Bug #12954
closedvalgrind shows memory leaks
Description
I found that ruby itself is leaking plenty memory
in ruby2.2, ruby2.1 and ruby1.9
The only version without such leakage was ruby1.8.
Steps To Reproduce on openSUSE Tumbleweed:
zypper mr -e repo-debug
zypper in --no-recommends valgrind libruby2_2-2_2-debuginfo
valgrind --log-file=/tmp/valgrind-ruby.txt --show-leak-kinds=definite
--leak-check=full /usr/bin/ruby -e ''
Actual Results:
/tmp/valgrind-ruby.txt shows 820KB leaked:
definitely lost: 223,845 bytes in 2,064 blocks
indirectly lost: 599,241 bytes in 11,712 blocks
It is less when running with --disable-gems but still existing.
And when adding a 'require "chef"' line, it goes above 6MB leaked.
Files
Updated by shevegen (Robert A. Heiler) about 8 years ago
I am not sure how easy it is for the ruby core team to reproduce it.
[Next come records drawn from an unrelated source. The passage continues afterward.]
(** The gap does not reach the end of the address space. *)
Definition gap_ok (g : range) : Prop := 0 <= r_start g /\ r_start g + (A - 1) < USIZE_MOD /\ is_usize (r_end g).

Lemma A_pos : 0 < A.
Proof. apply pow2_pos. lia. Qed.

Lemma spots_nonneg g : 0 <= spots g.
Proof. unfold spots. pose proof A_pos. destruct (Z.leb_spec sz (gap_end g - gap_start g)); [| done]. pose proof (Z.div_pos (gap_end g - gap_start g - sz) A). lia. Qed.

(** The pure search in a gap, and in a list of gaps. *)
Definition pick1 (g : range) (s : Search) : Z + Search :=
  if target_index s <? spots g then inl (gap_start g + target_index s * A)
  else inr (MkSearch (target_index s - spots g) (candidate_spot_count s + spots g)).

Fixpoint pick (gs : list range) (s : Search) : Z + Search :=
  match gs with
  | [] => inr s
  | g :: gs => match pick1 g s with inl a => inl a | inr s => pick gs s end
  end.

Lemma pick_app g1 g2 s : pick (g1 ++ g2) s = match pick g1 s with inl a => inl a | inr s => pick g2 s end.
Proof. revert s. induction g1 as [| g g1 IH]; intros s; cbn; [done |]. by destruct (pick1 g s). Qed.

(** The counters cannot overflow before as many spots are seen. *)
Definition search_ok (n : Z) (s : Search) : Prop :=
  is_usize (target_index s) /\ 0 <= candidate_spot_count s /\ candidate_spot_count s + n < USIZE_MOD.

Fixpoint spots_sum (gs : list range) : Z := match gs with [] => 0 | g :: gs => spots g + spots_sum gs end.

Lemma spots_sum_nonneg gs : 0 <= spots_sum gs.
Proof. induction gs as [| g gs IH]; cbn; [done |]. pose proof (spots_nonneg g). lia. Qed.

Lemma spots_sum_app g1 g2 : spots_sum (g1 ++ g2) = spots_sum g1 + spots_sum g2.
Proof. induction g1 as [| g g1 IH]; cbn; [done |]. lia. Qed.

Lemma gap_start_ok g : gap_ok g -> align_up (r_start g) A = Done (gap_start g) /\ is_usize (gap_start g) /\ gap_start g mod A = 0.
Proof.
  intros (H0 & H1 & H2). pose proof A_pos. pose proof (roundup_spec (r_start g) A A_pos) as [[? ?] ?]. unfold is_usize, gap_start in *.
  split; [rewrite align_up_pow2 by (unfold is_usize; lia); done |]. split; [lia | done].
Qed.

Lemma gap_end_ok g : gap_ok g -> align_down (r_end g) A = Done (gap_end g) /\ is_usize (gap_end g) /\ gap_end g mod A = 0 /\ gap_end g <= r_end g.
Proof.
  intros (H0 & H1 & H2). pose proof (Z.mod_pos_bound (r_end g) A A_pos) as Hm. pose proof A_pos. unfold is_usize, gap_end in *.
  pose proof (Z.mod_le (r_end g) A ltac:(lia) ltac:(lia)).
  split; [by rewrite align_down_pow2 by (unfold is_usize; lia) |]. split; [lia |]. split; [by rewrite Zminus_mod_idemp_r, Z.sub_diag | lia].
Qed.

Lemma spots_in_range_ok g : gap_ok g -> spots_in_range layout (Range (gap_start g) (gap_end g)) = Done (spots g).
Proof.
  intros Hg. destruct (gap_start_ok g Hg) as (_ & Hu1 & Hm1). destruct (gap_end_ok g Hg) as (_ & Hu2 & Hm2 & _). pose proof A_pos.
  unfold spots_in_range. cbn [r_start r_end l_align l_size]. rewrite !is_aligned_to_pow2, Hm1, Hm2 by lia. cbn [mbind outcome_bind Z.eqb assert_ andb].
  unfold range_is_empty, range_len. cbn [r_start r_end]. unfold spots. destruct (Z.leb_spec (gap_end g) (gap_start g)) as [Hle | Hlt].
  - destruct (Z.leb_spec sz (gap_end g - gap_start g)); [lia | done].
  - rewrite addr_offset_from_unsigned_Done by (done || lia). cbn [mbind outcome_bind].
    destruct (Z.leb_spec sz (gap_end g - gap_start g)); [| done]. unfold is_usize in *. rewrite u_sub_Done by (unfold is_usize; lia). cbn [mbind outcome_bind].
    unfold ilog2. rewrite Z.log2_pow2, Z.shiftr_div_pow2 by lia. apply u_add_Done. unfold is_usize.
    pose proof (Z.div_pos (gap_end g - gap_start g - sz) A). pose proof (Z.div_le_upper_bound (gap_end g - gap_start g - sz) A (gap_end g - gap_start g - sz)). nia.
Qed.

(** A spot in the gap. *)
Lemma spot_in_gap g i : gap_ok g -> 0 <= i < spots g ->
  let a := gap_start g + i * A in r_start g <= a /\ a + sz <= r_end g /\ a mod A = 0.
Proof.
  intros Hg Hi a. destruct (gap_end_ok g Hg) as (_ & _ & _ & He). pose proof (roundup_spec (r_start g) A A_pos) as [[? _] Hm].
  unfold spots in Hi. destruct (Z.leb_spec sz (gap_end g - gap_start g)) as [Hle |]; [| lia]. pose proof A_pos.
  pose proof (Z.mul_div_le (gap_end g - gap_start g - sz) A ltac:(lia)).
  pose proof (Z.mul_le_mono_nonneg_l i ((gap_end g - gap_start g - sz) / A) A ltac:(lia) ltac:(lia)).
  pose proof (Z.mul_nonneg_nonneg i A ltac:(lia) ltac:(lia)). unfold a, gap_start in *. split; [lia |]. split; [lia |].
  rewrite Z.mod_add by lia. done.
Qed.

Lemma try_gap_ok g s : gap_ok g -> search_ok (spots g) s -> try_gap layout (Range (gap_start g) (gap_end g)) s = Done (pick1 g s).
Proof.
  intros Hg (Hi & Hc & Hn). pose proof (spots_nonneg g). unfold try_gap, pick1. rewrite (spots_in_range_ok g Hg). cbn [mbind outcome_bind].
  rewrite (u_add_Done (candidate_spot_count s)) by (unfold is_usize; lia). cbn [mbind outcome_bind r_start l_align]. destruct (Z.ltb_spec (target_index s) (spots g)) as [Hlt | Hge].
  - unfold is_usize in Hi. destruct (spot_in_gap g (target_index s) Hg ltac:(lia)) as (Ha1 & Ha2 & _). destruct Hg as (Hg0 & Hg1 & Hg2).
    pose proof (roundup_spec (r_start g) A A_pos) as [[? _] _]. pose proof A_pos. unfold is_usize, ilog2, gap_start in *.
    rewrite Z.log2_pow2, Z.shiftl_mul_pow2, wrap_small by (unfold is_usize; nia). unfold addr_add. by rewrite u_add_Done by (unfold is_usize; nia).
  - by rewrite u_sub_Done by (unfold is_usize in *; lia).
Qed.

Lemma try_raw_gap_ok a b s : gap_ok (Range a b) -> search_ok (spots (Range a b)) s -> try_raw_gap layout a b s = Done (pick1 (Range a b) s).
Proof.
  intros Hg Hs. unfold try_raw_gap, range_align_in. cbn [r_start r_end l_align]. destruct (gap_start_ok _ Hg) as [E1 _]. destruct (gap_end_ok _ Hg) as [E2 _].
  cbn in E1, E2. rewrite E1, E2. cbn [mbind outcome_bind]. by apply try_gap_ok.
Qed.

Lemma search_next n g s s' : pick1 g s = inr s' -> search_ok (spots g + n) s -> search_ok n s'.
Proof.
  unfold pick1, search_ok. pose proof (spots_nonneg g). destruct (Z.ltb_spec (target_index s) (spots g)); [done |]. intros [= <-] (Hi & Hc & Hn). cbn.
  unfold is_usize in *. lia.
Qed.

Lemma pick_next n gs s s' : pick gs s = inr s' -> search_ok (spots_sum gs + n) s -> search_ok n s'.
Proof.
  revert s. induction gs as [| g gs IH]; intros s; cbn; [by intros [= ->] |]. destruct (pick1 g s) as [a | s1] eqn:E1; [done |]. intros Hp Hs.
  eapply IH; [done |]. eapply search_next; [done |]. by rewrite Z.add_assoc.
Qed.

Lemma search_weaken n n' s : n' <= n -> search_ok n s -> search_ok n' s.
Proof. unfold search_ok. intros Hn (? & ? & ?). split_and!; [done | done | lia]. Qed.

(** ** The walk *)

Section walk.
Context {V : Type} (st : gmap nptr (Static V)) (w : WAVLTree (Regions V)) (Hst : statics (w_data w) = st).
Abbreviation ranges t := (rng st <$> nodes t).
Definition space_protect (r : range) (new_permissions : Z) : M AS (result unit unit) :=
  check_range r (
    ensure (permissions_valid new_permissions) (
    seen <-? for_each_region_in_range r (fun reg seen =>
      seen ← add_len reg seen;
      mret (if contains (s_permissions (reg_static reg)) new_permissions then Ok seen else Err tt)) 0;
    n ← lift (range_len r);
    ensure (seen =? n) (protect_unchecked r new_permissions))).

(** The region that contains an address, by the bound. *)
Definition region_containing (addr : Z) : W (Regions (Vmo P)) Link :=
  u ← keyed (fun key => find_upper_bound key (Included addr));
  match u with
  | None => mret None
  | Some p => reg ← get_region p; mret (if range_contains (reg_range reg) addr then Some p else None)
  end.

Definition space_page_fault (addr flags : Z) : M AS (result unit unit) :=
  _ ← lift (assert_ (fault_valid flags));
  a ← get_space;
  ensure (match a_kind a with User => is_user_address addr | Kernel => is_kernel_address addr end) (
  ensure ((a_first a <=? addr) && (addr <=? a_last a)) (
  addr ← lift (align_down addr PAGE_SIZE);
  _ ← set_last_fault None;
  region ← match a_last_fault a with
           | Some (last_region, last_addr) =>
               reg ← in_regions (get_region last_region);
               _ ← lift (assert_ (negb (addr =? last_addr)));
               if range_contains (reg_range reg) addr then mret (Some last_region) else in_regions (region_containing addr)
           | None => in_regions (region_containing addr)
           end;
  match region with
  | None => mret (Err tt)
  | Some p =>
      reg ← in_regions (get_region p);
      br ← in_machine (region_page_fault addr flags batch_new reg);
      _ ← in_regions (set_region p br.2);
      match br.1 with
      | Err e => mret (Err e)
      | Ok b =>
          fl ← in_machine (batch_flush b);
          match fl.1 with
          | Err e => mret (Err e)
          | Ok _ => _ ← set_last_fault (Some (p, addr)); mret (Ok tt)
          end
      end
  end)).

Fixpoint commit_loop (fuel : nat) (c : Link) (r : range) (will_write : bool) (bytes_remaining : Z) (b : Batch) : M AS (result unit Batch) :=
  if bytes_remaining <=? 0 then mret (Ok b)
  else
    match fuel with
    | O => fun _ => Undefined
    | Datatypes.S fuel =>
        match c with
        | None => lift Panicked
        | Some p =>
            reg ← in_regions (get_region p);
            br ← in_machine (region_commit (range_intersect r (reg_range reg)) will_write b reg);
            _ ← in_regions (set_region p br.2);
            match br.1 with
            | Err e => mret (Err e)
            | Ok b =>
                n ← lift (range_len r);
                rest ← lift (u_sub bytes_remaining n);
                commit_loop fuel c r will_write rest b
            end
        end
    end.

Definition space_commit (r : range) (will_write : bool) : M AS (result unit unit) :=
  check_range r (
    bytes ← lift (range_len r);
    c ← in_regions (keyed (fun key => find_internal key (r_start r)));
    b <-? commit_loop 1 c.1 r will_write bytes batch_new;
    fl ← in_machine (batch_flush b);
    mret fl.1).
End space.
Updated by nobu (Nobuyoshi Nakada) about 8 years ago
- Status changed from Open to Feedback
It's intentional that many objects (classes, methods, etc) are not freed.
Probably it's better to tell valgrind not to report such things.
Patches are welcome.
Updated by hsbt (Hiroshi SHIBATA) about 8 years ago
- File valgrind-ruby.txt valgrind-ruby.txt added
Attached results of valgrind on openSUSE 13.2 and Ruby 2.1 package.
Updated by normalperson (Eric Wong) about 8 years ago
nobu@ruby-lang.org wrote:
It's intentional that many objects (classes, methods, etc) are not freed.
Probably it's better to tell valgrind not to report such things.
Patches are welcome.
100% agreed, valgrind suppression files are preferred.
free() calls are slow, it is typical for free() to be slower
than {m,c,re}alloc() functions); this slows down the runtime
of short-lived scripts.
In fact, I've wanted to disable memory release during VM exit to
speed up short-lived scripts, but haven't gotten around to it...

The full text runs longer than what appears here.